What the task asks » The expected output is each line in the data below that includes the string "Section".

Material shown »
(** A field that ends inside the first part is carried by the first part. *)
Lemma carries_app_inv l r f : (f.1 + length f.2 <= length l)%nat -> carries (l ++ r) f -> carries l f.
Proof.
  intros Hle [_ Heq]. split; [done|]. unfold slice in *. rewrite drop_app_le in Heq by lia.
  rewrite take_app_le in Heq; [done|]. rewrite length_drop. lia.
Qed.

Section messages.
Context (digest : list Z -> list Z).

Definition message_head (m : Message) : list Z :=
  region (header_fields m.(m_header) (message_type m) (digest (body_region m.(m_body)))).

(** The canonical bytes of a message. *)
Definition message_bytes (m : Message) : list Z := message_head m ++ body_region m.(m_body).

Section one_message.
Context (m : Message) (Ht : message_typed m).
Context (Hd : length (digest (body_region m.(m_body))) = WIDE).

Lemma length_message_head : length (message_head m) = HEADER_LEN.
Proof. eapply length_region, header_contiguous; [apply Ht|done]. Qed.

Lemma length_message_bytes : length (message_bytes m) = encoded_len m.
Proof.
  unfold message_bytes, encoded_len. rewrite length_app, length_message_head, message_len_sum.
  rewrite length_body_region by apply Ht. done.
Qed.

Lemma message_bytes_addressable : addressable (message_bytes m).
Proof.
  apply length_addressable. rewrite length_message_bytes. unfold encoded_len.
  rewrite message_len_sum. pose proof (body_len_bound (message_type m)). unfold MAX_MESSAGE_LEN. lia.
Qed.

(** The encoder's result, every branch. *)
Lemma encode_into_spec out :
  encode_into digest m out =
    let? _ := message_rules m in
    if (encoded_len m <=? length out)%nat
    then Ok (message_bytes m ++ drop (encoded_len m) out, encoded_len m)
    else Err (BufferTooSmall (saturating_u32 (encoded_len m)) (saturating_u32 (length out))).
Proof.
  unfold encode_into, message_rules.
  destruct (validate_supported_versions_for_encode _); [|done].
  destruct (encode_invalid (validate_header _)); [|done].
  destruct (encode_invalid (body_validate _ _ _)); [|done].
  destruct (Nat.leb_spec (encoded_len m) (length out)) as [Hlen|]; [|done].
  assert (encoded_len m = HEADER_LEN + body_encoded_len (m_body m))%nat as Hw
    by (unfold encoded_len; by rewrite message_len_sum).
  rewrite body_encode_region; [|apply Ht|rewrite length_drop, length_take; lia].
  unfold keccak256. rewrite write_header_fields.
  erewrite write_region; [|..|apply header_contiguous; [apply Ht|exact Hd]].
  - unfold message_bytes. by rewrite <-app_assoc.
  - apply length_addressable. rewrite !length_take. unfold MAX_MESSAGE_LEN. lia.
  - rewrite !length_take. lia.
Qed.

(** Encoding never runs out of buffer: it returns the canonical bytes, or the
    first rule the message breaks. *)
Lemma encode_message_spec :
  encode_message digest m = let? _ := message_rules m in Ok (message_bytes m).
Proof.
  unfold encode_message, message_encode. rewrite encode_into_spec.
  destruct (message_rules m); [|done]. rewrite length_replicate.
  assert (encoded_len m <= MAX_MESSAGE_LEN)%nat as Hle.
  { unfold encoded_len. rewrite message_len_sum. pose proof (body_len_bound (message_type m)).
    unfold MAX_MESSAGE_LEN. lia. }
  rewrite (proj2 (Nat.leb_le _ _) Hle). cbn [result_map].
  assert (Z.of_nat (encoded_len m) <= u16_max) as Hu16.
  { change MAX_MESSAGE_LEN with 400%nat in Hle. unfold u16_max. lia. }
  rewrite (proj2 (Z.leb_le _ _) Hu16). unfold em_as_bytes. cbn [em_bytes em_len].
  rewrite Nat2Z.id, length_app, length_message_bytes.
  rewrite (proj2 (Nat.leb_le _ _)) by lia.
  rewrite <-length_message_bytes at 1. by rewrite take_app_length.
Qed.

Lemma message_head_carries f :
  f ∈ header_fields m.(m_header) (message_type m) (digest (body_region m.(m_body))) ->
  carries (message_bytes m) f.
Proof.
  intros Hf. apply carries_app_l. eapply region_carries; [apply header_contiguous; [apply Ht|exact Hd]|done].
Qed.

Lemma body_window :
  window (message_bytes m) HEADER_LEN (body_encoded_len m.(m_body)) = Ok (body_region m.(m_body)).
Proof.
  pose proof message_bytes_addressable as Ha. unfold addressable in Ha.
  pose proof length_message_bytes as Hl.
  assert (encoded_len m = HEADER_LEN + body_encoded_len (m_body m))%nat as Hw
    by (unfold encoded_len; by rewrite message_len_sum).
  unfold window. rewrite (proj2 (Z.leb_le _ _)) by lia. rewrite (proj2 (Nat.leb_le _ _)) by lia.
  f_equal. unfold slice, message_bytes. rewrite <-length_message_head, drop_app_length.
  apply take_ge. rewrite length_body_region by apply Ht. done.
Qed.

Lemma inspect_frame_ok u :
  message_rules m = Ok u ->
  inspect_frame (message_bytes m) = Ok (mkFrame (message_type m) (body_encoded_len m.(m_body))).
Proof.
  intros (Hp & Hs & _ & _)%message_rules_Ok.
  pose proof message_bytes_addressable as Ha. pose proof length_message_bytes as Hl.
  assert (encoded_len m = HEADER_LEN + body_encoded_len (m_body m))%nat as Hw
    by (unfold encoded_len; by rewrite message_len_sum).
  pose proof (Forall_forall (carries (message_bytes m)) (header_fields m.(m_header) (message_type m)
    (digest (body_region m.(m_body))))) as [_ Hf].
  specialize (Hf message_head_carries). unfold header_fields in Hf. rewrite Hp, Hs in Hf.
  split_carried Hf. unfold inspect_frame.
  destruct (Nat.ltb_spec (length (message_bytes m)) HEADER_LEN); [lia|].
  erewrite read_carried; [|done|eassumption|reflexivity].
  rewrite bool_decide_true by done. cbn [negb]. unfold read_u16, read_u8.
  erewrite (read_int_carried _ PROTOCOL_VERSION_OFFSET); [|done|eassumption|by vm_compute].
  rewrite Z.eqb_refl. cbn [negb].
  erewrite (read_int_carried _ SCHEMA_VERSION_OFFSET); [|done|eassumption|by vm_compute].
  rewrite Z.eqb_refl. cbn [negb].
  erewrite (read_int_carried _ MESSAGE_TYPE_OFFSET); [|done|eassumption|apply message_type_byte].
  rewrite message_type_round_trip. unfold addressable in Ha.
  change (body_len (message_type m)) with (body_encoded_len (m_body m)).
  rewrite (proj2 (Z.leb_le _ _)) by lia.
  rewrite (proj2 (Nat.ltb_ge _ _)) by lia. by rewrite (proj2 (Nat.ltb_ge _ _)) by lia.
Qed.

Lemma decode_message_bytes u :
  message_rules m = Ok u -> decode_message digest (message_bytes m) = Ok m.
Proof.
  intros Hr. pose proof (inspect_frame_ok u Hr) as Hframe.
  apply message_rules_Ok in Hr as (_ & _ & Hh & Hb). pose proof message_bytes_addressable as Ha.
  unfold decode_message. rewrite Hframe. cbn [fr_body_len fr_message_type].
  rewrite body_window.
  rewrite (read_carried _ BODY_HASH_OFFSET (digest (body_region (m_body m)))); [|done| |done].
  2: { apply message_head_carries. unfold header_fields. do 17 (apply list_elem_of_further). apply list_elem_of_here. }
  unfold keccak256. rewrite bool_decide_true by done. cbn [negb].
  erewrite read_header_carried; [|apply Ht|done|apply Forall_forall, message_head_carries].
  change (message_type m) with (body_message_type (m_body m)).
  rewrite body_round_trip by apply Ht. rewrite Hh. cbn. rewrite Hb. cbn. by destruct m.
Qed.
End one_message.

(** What a byte string [inspect_frame] accepts looks like. *)
Lemma inspect_frame_Ok bytes fr :
  is_bytes bytes -> inspect_frame bytes = Ok fr ->
  fr.(fr_body_len) = body_len fr.(fr_message_type) /\
  length bytes = (HEADER_LEN + fr.(fr_body_len))%nat /\
  carries bytes (MAGIC_OFFSET, MAGIC) /\
  carries bytes (MESSAGE_TYPE_OFFSET, to_be 1 (message_type_to_u8 fr.(fr_message_type))) /\
  (forall h, read_header bytes = Ok h ->
    h.(h_protocol_version) = PROTOCOL_VERSION /\ h.(h_schema_version) = SCHEMA_VERSION).
Proof.
  intros Hb H. unfold inspect_frame, read_u16, read_u8 in H. repeat (invert_step; cbv zeta in * ).
  bool_to_prop. repeat match goal with
  | E : (_ <? _)%nat = false |- _ => apply Nat.ltb_ge in E
  | E : message_type_from_u8 _ = Ok _ |- _ => apply message_type_from_Ok in E; subst
  | E : read_array MAGIC_LEN _ _ = Ok _ |- _ => apply read_array_Ok in E as [? _]
  end. subst.
  repeat match goal with
  | E : result_map from_be (read_array 1 _ _) = Ok _ |- _ => apply (read_int_Ok 1 _ _ _ Hb) in E as [? _]
  end.
  cbn [fr_body_len fr_message_type] in *. split_and!; [done|lia|done|done|].
  { intros h Hh. unfold read_header, read_u16 in Hh.
    repeat match goal with
    | E : result_map from_be (read_array 2 bytes ?o) = Ok ?v, G : context [result_map from_be (read_array 2 bytes ?o)] |- _ =>
        lazymatch G with E => fail | _ => rewrite E in G end
    end.
    repeat (invert_step; cbv zeta in * ). done. }
Qed.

Exercise output »
Section messages.
Section one_message.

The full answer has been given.